** WORK TO BE COMPLETED **
Write out, unaltered, each line from the top of the records below down to the line where "names the module binds." appears, that line included.

........

(** * File-to-link bot: the link resolver and the HTTP range responder

    A shallow embedding of the serving path of the bot and of what it
    rests on:

    - [utils.py]: [get_media_from_message], [get_hash], [get_file_size],
      [get_file_type], [format_duration], [get_readable_time],
      [validate_file_extension];
    - [database.py]: [FileStats], [update_file_stats], [User.full_name],
      [get_or_create_user];
    - [server.py]: [stream_handler], [download_handler], [_serve_file],
      [_parse_range], [short_link_handler], [thumbnail_handler], and the
      names the module binds.

    The libraries are modelled as the code meets them: [int] refuses a
    literal of more than 4300 digits, a [StreamResponse] does not let its
    status be assigned, a session whose commit raised refuses further
    queries, and [message.media] of a message of the platform has no
    [file_id].

    Python values are modelled as follows.  An [int] is a [Z].  A [str] is a
    [string]; each character stands for the code point of the same number, so
    the model covers the strings whose code points are below 256.  A value
    that may be [None] is an [option].  A call that may raise returns an
    [outcome].  Code that reads or changes the database session, writes to
    the client or logs is a function of the state [Server.State]. *)

From Stdlib Require Import ZArith List String Ascii Bool Lia.
Import ListNotations.
Open Scope string_scope.
Open Scope Z_scope.

(** ** Python primitives *)

Module Py.

(** The exceptions that can occur on the serving path. *)
Inductive exn : Type :=
| NameError (name : string)
| AttributeError (attr : string)
| ValueError
| TypeError
| MessageNotFound
| RPCError (descr : string)
| SQLAlchemyError (descr : string)
| ConnectionResetError
| CancelledError.

(** [except Exception] catches every exception class except those that
    derive from [BaseException] only; [asyncio.CancelledError] is one. *)
Definition is_Exception (e : exn) : bool :=
  match e with
  | CancelledError => false
  | _ => true
  end.

Definition is_MessageNotFound (e : exn) : bool :=
  match e with
  | MessageNotFound => true
  | _ => false
  end.

Inductive outcome (A : Type) : Type :=
| Ret (a : A)
| Raise (e : exn).
Arguments Ret {A} a.
Arguments Raise {A} e.

(** Truth value of a [str]: the empty string is false. *)
Definition truthy (s : string) : bool :=
  match s with
  | EmptyString => false
  | String _ _ => true
  end.

(** Truth value of an optional [str]: [None] and the empty string are false. *)
Definition truthy_opt (o : option string) : bool :=
  match o with
  | None => false
  | Some s => truthy s
  end.

(** [s.replace(old, new)] for a non-empty [old]: every occurrence of [old],
    found from left to right and without overlap, becomes [new].  [skip]
    counts the characters of a matched occurrence still to be dropped. *)
Fixpoint replace_from (skip : nat) (old new s : string) : string :=
  match s with
  | EmptyString => EmptyString
  | String c r =>
      match skip with
      | S k => replace_from k old new r
      | O =>
          if prefix old s
          then new ++ replace_from (Nat.pred (String.length old)) old new r
          else String c (replace_from O old new r)
      end
  end.

Definition replace (old new s : string) : string := replace_from O old new s.

(** [s.split(sep)] for a separator of one character. *)
Fixpoint split (sep : ascii) (s : string) : list string :=
  match s with
  | EmptyString => [EmptyString]
  | String c r =>
      if Ascii.eqb c sep then EmptyString :: split sep r
      else match split sep r with
           | x :: xs => String c x :: xs
           | [] => [String c EmptyString]
           end
  end.

(** The white space that [int] drops around a literal, below code point
    256: tab to carriage return, space, next line and no-break space. *)
Definition is_space (c : ascii) : bool :=
  let n := nat_of_ascii c in
  ((9 <=? n) && (n <=? 13) || (n =? 32) || (n =? 133) || (n =? 160))%nat.

Definition is_digit (c : ascii) : bool :=
  let n := nat_of_ascii c in ((48 <=? n) && (n <=? 57))%nat.

Definition digit_value (c : ascii) : Z := Z.of_nat (nat_of_ascii c) - 48.

Fixpoint lstrip (s : string) : string :=
  match s with
  | EmptyString => EmptyString
  | String c r => if is_space c then lstrip r else s
  end.

Fixpoint rstrip (s : string) : string :=
  match s with
  | EmptyString => EmptyString
  | String c r =>
      match rstrip r with
      | EmptyString => if is_space c then EmptyString else String c EmptyString
      | r' => String c r'
      end
  end.

Definition strip (s : string) : string := rstrip (lstrip s).

(** The digits of an [int] literal: decimal digits, a single underscore
    allowed between two digits.  [after_digit] tells whether the previous
    character was a digit. *)
Fixpoint digits (acc : Z) (after_digit : bool) (s : string) : option Z :=
  match s with
  | EmptyString => if after_digit then Some acc else None
  | String c r =>
      if is_digit c then digits (10 * acc + digit_value c) true r
      else if Ascii.eqb c "_"
           then if after_digit then digits acc false r else None
           else None
  end.

(** The number of digit characters of a literal; signs, underscores and
    white space do not count, leading zeros do. *)
Fixpoint count_digits (s : string) : Z :=
  match s with
  | EmptyString => 0
  | String c r => (if is_digit c then 1 else 0) + count_digits r
  end.

(** [sys.get_int_max_str_digits()]: the longest decimal literal that the
    interpreter converts to or from an [int]. *)
Definition max_str_digits : Z := 4300.

(** [int(s)] in base 10: surrounding white space is dropped, a sign may
    precede the digits, anything else raises [ValueError]; so does a
    literal of more than [max_str_digits] digits. *)
Definition int (s : string) : outcome Z :=
  let t := strip s in
  let body :=
    match t with
    | String "-" r => option_map Z.opp (digits 0 false r)
    | String "+" r => digits 0 false r
    | _ => digits 0 false t
    end in
  match body with
  | Some n => if max_str_digits <? count_digits t then Raise ValueError
              else Ret n
  | None => Raise ValueError
  end.

(** Decimal digits of a non-negative [n], most significant first, put in
    front of [acc]; [fuel] bounds the number of digits. *)
Fixpoint decimal (fuel : nat) (n : Z) (acc : string) : string :=
  let acc' := String (ascii_of_nat (Z.to_nat (48 + n mod 10))) acc in
  match fuel with
  | O => acc'
  | S f => if n <? 10 then acc' else decimal f (n / 10) acc'
  end.

(** [str(n)] for an [int] of at most [max_str_digits] digits; the
    interpreter refuses to print a longer one.  The code prints the ids
    that [int] has read and the sizes that the platform reports. *)
Definition str (n : Z) : string :=
  if n <? 0
  then String "-" (decimal (Z.to_nat (Z.log2 (- n))) (- n) EmptyString)
  else decimal (Z.to_nat (Z.log2 n)) n EmptyString.

(** [str(x)] for an [int] that may be [None]. *)
Definition str_opt (x : option Z) : string :=
  match x with
  | None => "None"
  | Some n => str n
  end.

(** Whether every character of [s] satisfies [p]. *)
Fixpoint all_chars (p : ascii -> bool) (s : string) : bool :=
  match s with
  | EmptyString => true
  | String c r => p c && all_chars p r
  end.

(** [s] between double quotes, as [f'"{s}"'] formats it. *)
Definition quoted (s : string) : string :=
  String (ascii_of_nat 34) (s ++ String (ascii_of_nat 34) EmptyString).

(** [s[:n]]: the first [n] characters, or all of [s] if it is shorter. *)
Fixpoint slice_to (n : nat) (s : string) : string :=
  match n, s with
  | S k, String c r => String c (slice_to k r)
  | _, _ => EmptyString
  end.

(** [s.encode()]: the UTF-8 bytes of [s].  A code point below 128 is one
    byte, one from 128 to 255 is two. *)
Fixpoint encode (s : string) : list Z :=
  match s with
  | EmptyString => []
  | String c r =>
      let n := Z.of_nat (nat_of_ascii c) in
      if n <? 128 then n :: encode r
      else (192 + n / 64) :: (128 + n mod 64) :: encode r
  end.

End Py.

(** ** hashlib: MD5 (RFC 1321) *)

Module Hashlib.

Definition w32 (x : Z) : Z := x mod 4294967296.

Definition rotl (x c : Z) : Z :=
  w32 (Z.lor (Z.shiftl x c) (Z.shiftr x (32 - c))).

Definition K : list Z :=
  [ 0xd76aa478; 0xe8c7b756; 0x242070db; 0xc1bdceee;
    0xf57c0faf; 0x4787c62a; 0xa8304613; 0xfd469501;
    0x698098d8; 0x8b44f7af; 0xffff5bb1; 0x895cd7be;
    0x6b901122; 0xfd987193; 0xa679438e; 0x49b40821;
    0xf61e2562; 0xc040b340; 0x265e5a51; 0xe9b6c7aa;
    0xd62f105d; 0x02441453; 0xd8a1e681; 0xe7d3fbc8;
    0x21e1cde6; 0xc33707d6; 0xf4d50d87; 0x455a14ed;
    0xa9e3e905; 0xfcefa3f8; 0x676f02d9; 0x8d2a4c8a;
    0xfffa3942; 0x8771f681; 0x6d9d6122; 0xfde5380c;
    0xa4beea44; 0x4bdecfa9; 0xf6bb4b60; 0xbebfbc70;
    0x289b7ec6; 0xeaa127fa; 0xd4ef3085; 0x04881d05;
    0xd9d4d039; 0xe6db99e5; 0x1fa27cf8; 0xc4ac5665;
    0xf4292244; 0x432aff97; 0xab9423a7; 0xfc93a039;
    0x655b59c3; 0x8f0ccc92; 0xffeff47d; 0x85845dd1;
    0x6fa87e4f; 0xfe2ce6e0; 0xa3014314; 0x4e0811a1;
    0xf7537e82; 0xbd3af235; 0x2ad7d2bb; 0xeb86d391 ].

Definition shifts : list Z :=
  [ 7; 12; 17; 22; 7; 12; 17; 22; 7; 12; 17; 22; 7; 12; 17; 22;
    5; 9; 14; 20; 5; 9; 14; 20; 5; 9; 14; 20; 5; 9; 14; 20;
    4; 11; 16; 23; 4; 11; 16; 23; 4; 11; 16; 23; 4; 11; 16; 23;
    6; 10; 15; 21; 6; 10; 15; 21; 6; 10; 15; 21; 6; 10; 15; 21 ].

Definition lnot32 (x : Z) : Z := Z.lxor x 0xffffffff.

(** One of the 64 operations on a block of 16 words [M]. *)
Definition step (M : list Z) (st : Z * Z * Z * Z) (i : nat) : Z * Z * Z * Z :=
  let '(a, b, c, d) := st in
  let '(f, g) :=
    if (i <? 16)%nat
    then (Z.lor (Z.land b c) (Z.land (lnot32 b) d), i)
    else if (i <? 32)%nat
    then (Z.lor (Z.land d b) (Z.land (lnot32 d) c), ((5 * i + 1) mod 16)%nat)
    else if (i <? 48)%nat
    then (Z.lxor (Z.lxor b c) d, ((3 * i + 5) mod 16)%nat)
    else (Z.lxor c (Z.lor b (lnot32 d)), ((7 * i) mod 16)%nat) in
  let f' := w32 (f + a + nth i K 0 + nth g M 0) in
  (d, w32 (b + rotl f' (nth i shifts 0)), b, c).

(** The compression of one block into the running state. *)
Definition compress (st : Z * Z * Z * Z) (M : list Z) : Z * Z * Z * Z :=
  let '(a0, b0, c0, d0) := st in
  let '(a, b, c, d) := fold_left (step M) (seq 0 64) st in
  (w32 (a0 + a), w32 (b0 + b), w32 (c0 + c), w32 (d0 + d)).

(** The first [n] little-endian 32-bit words of a list of bytes. *)
Fixpoint words (n : nat) (bs : list Z) : list Z :=
  match n with
  | O => []
  | S k =>
      match bs with
      | b0 :: b1 :: b2 :: b3 :: r =>
          (b0 + 256 * b1 + 65536 * b2 + 16777216 * b3) :: words k r
      | _ => []
      end
  end.

Fixpoint le_bytes (n : nat) (x : Z) : list Z :=
  match n with
  | O => []
  | S k => x mod 256 :: le_bytes k (x / 256)
  end.

(** The message, a 1 bit, zero bits up to 56 bytes modulo 64, then the
    length of the message in bits as 8 little-endian bytes. *)
Definition pad (msg : list Z) : list Z :=
  let len := Z.of_nat (List.length msg) in
  msg ++ [128] ++ repeat 0 (Z.to_nat ((55 - len) mod 64))
      ++ le_bytes 8 ((8 * len) mod 18446744073709551616).

Fixpoint blocks (n : nat) (bs : list Z) (st : Z * Z * Z * Z) : Z * Z * Z * Z :=
  match n with
  | O => st
  | S k => blocks k (skipn 64 bs) (compress st (words 16 (firstn 64 bs)))
  end.

(** [hashlib.md5(msg).digest()] as a list of 16 bytes. *)
Definition md5 (msg : list Z) : list Z :=
  let bs := pad msg in
  let '(a, b, c, d) :=
    blocks (List.length bs / 64)%nat bs
           (0x67452301, 0xefcdab89, 0x98badcfe, 0x10325476) in
  le_bytes 4 a ++ le_bytes 4 b ++ le_bytes 4 c ++ le_bytes 4 d.

Definition hex_digit (n : Z) : ascii :=
  nth (Z.to_nat n) (list_ascii_of_string "0123456789abcdef") "0"%char.

Definition is_hex (c : ascii) : bool :=
  existsb (Ascii.eqb c) (list_ascii_of_string "0123456789abcdef").

Fixpoint hex (bs : list Z) : string :=
  match bs with
  | [] => EmptyString
  | b :: r => String (hex_digit (b / 16)) (String (hex_digit (b mod 16)) (hex r))
  end.

(** [hashlib.md5(msg).hexdigest()]. *)
Definition md5_hexdigest (msg : list Z) : string := hex (md5 msg).

End Hashlib.

(** ** utils.py *)

Module Utils.

(** An attribute read with [getattr(obj, name, default)]: the object may
    lack the attribute, and an attribute that is there may hold [None]. *)
Inductive attribute (A : Type) : Type :=
| Absent
| Holds (v : option A).
Arguments Absent {A}.
Arguments Holds {A} v.

Definition getattr {A : Type} (a : attribute A) (default : option A) : option A :=
  match a with
  | Absent => default
  | Holds v => v
  end.

(** A media object of the messaging platform (a document, a video, ...). *)
Record Media : Type := {
  file_id : string;
  file_unique_id : string;
  file_size : attribute Z;
  mime_type : attribute string
}.

(** The value of [message.media].  The serving code reads its truth value
    and its attribute [file_id]; [None] says the value has no such
    attribute, which is the case of what the platform puts there, the kind
    of the media. *)
Record MediaAttr : Type := {
  media_file_id : option string
}.

(** A message of the platform; an attribute that is [None] is falsy. *)
Record Message : Type := {
  media : option MediaAttr;
  document : option Media;
  video : option Media;
  audio : option Media;
  animation : option Media;
  voice : option Media;
  video_note : option Media;
  photo : option Media;
  sticker : option Media
}.

Definition media_types : list (Message -> option Media) :=
  [document; video; audio; animation; voice; video_note; photo; sticker].

Fixpoint first_media (types : list (Message -> option Media)) (message : Message)
  : option Media :=
  match types with
  | [] => None
  | media_type :: rest =>
      match media_type message with
      | Some m => Some m
      | None => first_media rest message
      end
  end.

........

** SOLVED PROBLEM **
(** * File-to-link bot: the link resolver and the HTTP range responder

    A shallow embedding of the serving path of the bot and of what it
    rests on:

    - [utils.py]: [get_media_from_message], [get_hash], [get_file_size],
      [get_file_type], [format_duration], [get_readable_time],
      [validate_file_extension];
    - [database.py]: [FileStats], [update_file_stats], [User.full_name],
      [get_or_create_user];
    - [server.py]: [stream_handler], [download_handler], [_serve_file],
      [_parse_range], [short_link_handler], [thumbnail_handler], and the
      names the module binds.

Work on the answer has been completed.